Da trat Doña Ubaldina ein:
»Guten Abend.«
»Guten Abend.«
Sich an ihren Mann wendend, sagte die dicke Vorwerkerin:
»Wir haben ihn verbunden. Er blutet nicht mehr. An solcher Kleinigkeit wird er nicht sterben.« Dann sah sie lächelnd zu mir hinüber: »Noch wird er deshalb davon ablassen, Weiberröcken nachzulaufen.«
Plötzlich kam mir der Gedanke, daß dieses dumme Abenteuer für Paula ein häßliches Gerede nach sich ziehen könnte. Ich ließ den Kopf hängen; Gott verzeih mir's; mir war tieftraurig zu Mute.
Ich ging auf den Patio hinaus, um mit ihr zu sprechen, wenn sie vorüberkäme. Wenn ich sie doch hätte mitnehmen können! Ich glaube, ich hätte nicht einen Augenblick gezögert. Ich war drauf und dran, alles zu vergessen. Schließlich huschte sie in einigen Metern Entfernung an mir vorbei.
»Paula, ich möchte mit Ihnen sprechen.«
»Ich wüßte nicht, wovon«, antwortete sie, ohne den Schritt aufzuhalten.
So wollte sie sich also auch die Komödie vormachen, daß ich der allein Schuldige sei?

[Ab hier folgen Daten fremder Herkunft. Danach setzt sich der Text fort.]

(** The texts shown by [st.error]. *)
Inductive message :=
| msg_no_api_key                 (* No Groq API key found! ... *)
| msg_enter_url                  (* Please enter a YouTube or Website URL *)
| msg_invalid_url                (* Invalid URL format. ... *)
| msg_youtube_failed (err : str) (* Failed to extract YouTube content: {err} *)
| msg_website_failed (err : str) (* Failed to load website content: {err} *)
| msg_no_content                 (* No content found. Try another link. *)
| msg_error (err : str).         (* Error: {err} *)

Inductive event :=
| ev_load_docs (url : str)
| ev_YoutubeLoader (url : str)
| ev_subprocess_run (argv : list str)
| ev_UnstructuredURLLoader (urls : list str)
| ev_chain_invoke (docs : list Document)
| st_error (m : message)
| st_stop
| st_tabs
| st_summary (output_summary : str)
| st_download_button (data : str)
| st_links_open
| st_link (link : str)
| st_links_close
| st_info_no_links
| st_stats (word_count link_count : nat).

(** Computations: the events performed so far, and a value or a raised
    exception. *)
Module Eff.

Definition M (A : Type) : Type := (list event * outcome A)%type.

Definition ret {A} (a : A) : M A := ([], Returns a).

Definition bind {A B} (m : M A) (k : A -> M B) : M B :=
  match m with
  | (t, Returns a) => let '(t', r) := k a in (t ++ t', r)
  | (t, Raises e) => (t, Raises e)
  end.

Definition emit (e : event) : M unit := ([e], Returns tt).

(** A call to the outside world, logged. *)
Definition call {A} (e : event) (r : outcome A) : M A := ([e], r).

(** [try: m  except Exception as e: h e] *)
Definition try {A} (m : M A) (h : str -> M A) : M A :=
  match m with
  | (t, Returns a) => (t, Returns a)
  | (t, Raises e) => let '(t', r) := h e in (t ++ t', r)
  end.

(** [for x in xs: body x] *)
Fixpoint for_each {A} (xs : list A) (body : A -> M unit) : M unit :=
  match xs with
  | [] => ret tt
  | x :: xs' => bind (body x) (fun _ => for_each xs' body)
  end.

Definition trace {A} (m : M A) : list event := fst m.
Definition value {A} (m : M A) : outcome A := snd m.

End Eff.
Import Eff.

Declare Scope eff_scope.
Delimit Scope eff_scope with eff.
Notation "x <- m ;; k" := (bind m (fun x => k))
  (at level 61, m at next level, right associativity) : eff_scope.
Notation "m ;; k" := (bind m (fun _ => k))
  (at level 61, right associativity) : eff_scope.
Local Open Scope eff_scope.

(** ** Content acquirer (main.py, [load_docs]) *)

Definition is_video_url (url : str) : bool :=
  str_in (lit "youtube.com") url || str_in (lit "youtu.be") url.

Definition yt_dlp_argv (url : str) : list str :=
  [lit "yt-dlp"; lit "--get-title"; lit "--get-description"; url].

(** The body of [load_docs]; [None] is Python's [None].  The function is
    wrapped by [st.cache_data], which replays the body's result for a
    repeated argument; what is modelled is the body.  The decorated
    function is [load_docs_cached] below. *)
Definition load_docs (w : World) (url : str) : M (option (list Document)) :=
  if is_video_url url then
    try (docs <- call (ev_YoutubeLoader url) (YoutubeLoader_load w url) ;;
         ret (Some docs))
        (fun _ =>
           try (stdout <- call (ev_subprocess_run (yt_dlp_argv url))
                               (subprocess_run w (yt_dlp_argv url)) ;;
                let yt_text := strip stdout in
                if truthy yt_text then
                  ret (Some [mkDocument yt_text [(lit "source", url)]])
                else ret None)
               (fun yt_err =>
                  emit (st_error (msg_youtube_failed yt_err)) ;;
                  ret None))
  else
    try (docs <- call (ev_UnstructuredURLLoader [url])
                      (UnstructuredURLLoader_load w [url]) ;;
         ret (Some docs))
        (fun web_err =>
           emit (st_error (msg_website_failed web_err)) ;;
           ret None).

(** ** The button handler (main.py, lines 130-197) *)

Record Options := mkOptions {
  summary_length : Z;
  show_links : bool;
  summary_style : style
}.

(** [if docs:] on a value that is [None] or a list. *)
Definition docs_truthy (docs : option (list Document)) : bool :=
  match docs with
  | None => false
  | Some l => truthy l
  end.

Definition docs_list (docs : option (list Document)) : list Document :=
  match docs with
  | None => []
  | Some l => l
  end.

Definition extract_links (o : Options) (docs : list Document) : list str :=
  let all_text := join (lit " ") (List.map page_content docs) in
  let links := findall_urls all_text in
  if show_links o then filter_links links else links.

Definition render (o : Options) (links : list str) (output_summary : str)
  : M unit :=
  emit st_tabs ;;
  emit (st_summary output_summary) ;;
  emit (st_download_button output_summary) ;;
  (if show_links o && truthy links then
     emit st_links_open ;;
     for_each links (fun link => emit (st_link link)) ;;
     emit st_links_close
   else emit st_info_no_links) ;;
  let word_count := List.length (split output_summary) in
  let link_count := if truthy links then List.length links else 0 in
  emit (st_stats word_count link_count).

Definition summarize_and_show (w : World) (o : Options) (generic_url : str)
  : M unit :=
  try (docs <- (emit (ev_load_docs generic_url) ;; load_docs w generic_url) ;;
       if docs_truthy docs then
         let links := extract_links o (docs_list docs) in
         output_summary <-
           call (ev_chain_invoke (docs_list docs))
                (chain_invoke w (summary_style o) (summary_length o)
                              (docs_list docs)) ;;
         render o links output_summary
       else emit (st_error msg_no_content))
      (fun e => emit (st_error (msg_error e))).

Definition on_generate (w : World) (o : Options) (generic_url : str)
  : list event :=
  if negb (truthy (strip generic_url)) then [st_error msg_enter_url]
  else if negb (validators_url w generic_url) then [st_error msg_invalid_url]
  else trace (summarize_and_show w o generic_url).

(** The script from its top: the credential check, then the handler when
    the button was pressed. *)
Definition main (w : World) (groq_api_key : option str) (o : Options)
  (generic_url : str) (button : bool) : list event :=
  match groq_api_key with
  | None | Some [] => [st_error msg_no_api_key; st_stop]
  | Some (_ :: _) => if button then on_generate w o generic_url else []
  end.

(** ** The memoised acquirer ([@st.cache_data] on [load_docs], line 92) *)

Fixpoint str_eqb (a b : str) : bool :=
  match a, b with
  | [], [] => true
  | x :: a', y :: b' => N.eqb x y && str_eqb a' b'
  | _, _ => false
  end.

(** What the cache keeps of a call of the body that returned: the messages
    the body displayed, which a later hit displays again, and the value. *)
Record cached_call := mkCached {
  replayed : list message;
  returned : option (list Document)
}.

(** The cache of the process, keyed by the argument; newest entry first. *)
Definition cache := list (str * cached_call).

War ich denn ein Verbrecher, weil ich mich verteidigt hatte?
Schlecht gelaunt ging ich wieder in die Küche. Hätte ein Mann so grobes Geschütz wie Paula aufgefahren, dann wären wir gleich wie zwei Kampfhähne aufeinander losgegangen.
Nach einer Weile kam Fabiano wieder herein.
»Ihre Pferde sind da.«
»Vielen Dank, Schwager.«
Dann half mir Fabiano Kleider und Sattelzeug zusammensuchen und das Pferd satteln.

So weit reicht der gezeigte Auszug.